Assignment.
Repeat exactly the lines from the start of the records below through the line that contains "connections and [rusqlite_migration]", including both.

Available data.
(* ===== verification/OpenDb.v ===== *)
(** * Opening the database ([minotari/src/db/mod.rs])

    [init_db] resolves the path, creates its directory, opens the file and brings it to
    the latest migration, after it has taken over the version of a database that [sqlx]
    managed before.  The file system, the pool of connections and [rusqlite_migration]
    are libraries; the state is the database file of every path. *)
From S2P Require Import Prelude Models.
From stdpp Require Import gmap strings.
#[local] Open Scope Z_scope.

(** What the code reads of a database file: the header's [user_version], the number of
    rows of [_sqlx_migrations] when the table exists, and the other tables. *)
Record DbFile (T : Type) : Type := mkDbFile {
  user_version : Z;
  sqlx_migrations : option Z;
  tables : T;
}.
Arguments mkDbFile {T} user_version sqlx_migrations tables.
Arguments user_version {T} d.
Arguments sqlx_migrations {T} d.
Arguments tables {T} d.

(** [rusqlite_migration] with the embedded directory of migrations. *)
Class MigrationExt := {
  Tables : Type;
  (** Of a new file. *)
  no_tables : Tables;
  (** The migrations of the directory, in order, as SQLite executes them. *)
  MIGRATIONS : list (Tables -> outcome string Tables);
  (** [Migrations::to_latest] on a connection. *)
  to_latest : DbFile Tables -> outcome string unit * DbFile Tables;
}.

(** The migrations that are left are executed in order; the first error stops them. *)
Fixpoint run_migrations {T} (ms : list (T -> outcome string T)) (t : T) : outcome string T :=
  match ms with
  | [] => Ok t
  | m :: ms => outcome_bind (m t) (run_migrations ms)
  end.

(** The documented behaviour: the migrations from [user_version] on are applied in one
    transaction, and a database ahead of the last one is refused. *)
Class MigrationLaws (MX : MigrationExt) := {
  to_latest_up : forall d t, 0 <= user_version d <= Z.of_nat (length MIGRATIONS) ->
    run_migrations (drop (Z.to_nat (user_version d)) MIGRATIONS) (tables d) = Ok t ->
    to_latest d = (Ok tt, mkDbFile (Z.of_nat (length MIGRATIONS)) (sqlx_migrations d) t);
  to_latest_fails : forall d e, 0 <= user_version d <= Z.of_nat (length MIGRATIONS) ->
    run_migrations (drop (Z.to_nat (user_version d)) MIGRATIONS) (tables d) = Err e ->
    exists e', to_latest d = (Err e', d);
  to_latest_ahead : forall d, Z.of_nat (length MIGRATIONS) < user_version d -> exists e, to_latest d = (Err e, d);
}.

Section Open.
Context {MX : MigrationExt}.

Definition new_file : DbFile Tables := mkDbFile 0 None no_tables.
Definition set_version (v : Z) (d : DbFile Tables) : DbFile Tables := mkDbFile v (sqlx_migrations d) (tables d).
Definition drop_sqlx (d : DbFile Tables) : DbFile Tables := mkDbFile (user_version d) None (tables d).

(** The statements of the adoption that SQLite may refuse, with its error. *)
Record AdoptionFaults := mkAdoptionFaults {
  lookup_fault : bool;
  count_fault : option SqlError;
  pragma_fault : option SqlError;
  drop_fault : option SqlError;
}.
Definition no_faults : AdoptionFaults := mkAdoptionFaults false None None None.

Definition statement (fault : option SqlError) (f : DbFile Tables -> DbFile Tables) : M (DbFile Tables) WalletDbError unit :=
  match fault with
  | Some e => throw (Rusqlite e)
  | None => modify f
  end.

Definition is_i32 (z : Z) : bool := (- 2 ^ 31 <=? z) && (z <? 2 ^ 31).

(** Each statement is a transaction of its own. *)
Definition attempt_sqlx_adoption (faults : AdoptionFaults) : M (DbFile Tables) WalletDbError unit :=
  let! sqlx := gets sqlx_migrations in
  let table_exists := if lookup_fault faults then None else sqlx in
  match table_exists with
  | Some rows =>
      let! count := lift (match count_fault faults with
        | Some e => Err (Rusqlite e)
        | None => if is_i32 rows then Ok rows else Err (Rusqlite IntegerOverflow)
        end) in
      when (count >? 0) (statement (pragma_fault faults) (set_version count)) ;;;
      statement (drop_fault faults) drop_sqlx
  | None => ret tt
  end.

(** The errors of the adoption are dropped. *)
Definition migrate (faults : AdoptionFaults) : M (DbFile Tables) WalletDbError unit :=
  attempt (attempt_sqlx_adoption faults) ;;;
  fun d => let '(r, d') := to_latest d in (outcome_map_err Migration r, d').

(** ** The file system *)
Record FileSystem := mkFileSystem {
  is_relative : string -> bool;
  current_dir : outcome string string;
  join : string -> string -> string;
  parent : string -> option string;
  create_dir_all : string -> outcome string unit;
  (** [Pool::build] and [Pool::get] for a file, with the pragmas of each connection. *)
  build_pool : string -> outcome string unit;
}.
Context (fs : FileSystem).

(** SQLite creates a file that does not exist. *)
Definition connect_and_migrate (faults : AdoptionFaults) (path : string) : M (gmap string (DbFile Tables)) WalletDbError unit := fun disk =>
  match build_pool fs path with
  | Ok _ => let '(r, d) := migrate faults (default new_file (disk !! path)) in (r, <[path := d]> disk)
  | Err e => (Err (ConnectionError e), disk)
  | Panic msg => (Panic msg, disk)
  end.

Definition migration_failed : WalletDbError :=
  Unexpected "Unexpected error occurred. It is possibly a migration from sqlx that has failed. Consider removing database file and try again".

Definition resolve (db_path : string) : outcome WalletDbError string :=
  if is_relative fs db_path
  then outcome_bind (outcome_map_err Io (current_dir fs)) (fun dir => Ok (join fs dir db_path))
  else Ok db_path.

Definition init_db (faults : AdoptionFaults) (db_path : string) : M (gmap string (DbFile Tables)) WalletDbError unit :=
  let! path := lift (resolve db_path) in
  let! parent_dir := lift (ok_or (parent fs path) (Io "Invalid database file path")) in
  lift (outcome_map_err Io (create_dir_all fs parent_dir)) ;;;
  map_err (fun _ => migration_failed) (connect_and_migrate faults path).

End Open.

Answer section.
(* ===== verification/OpenDb.v ===== *)
(** * Opening the database ([minotari/src/db/mod.rs])

    [init_db] resolves the path, creates its directory, opens the file and brings it to
    the latest migration, after it has taken over the version of a database that [sqlx]
    managed before.  The file system, the pool of connections and [rusqlite_migration]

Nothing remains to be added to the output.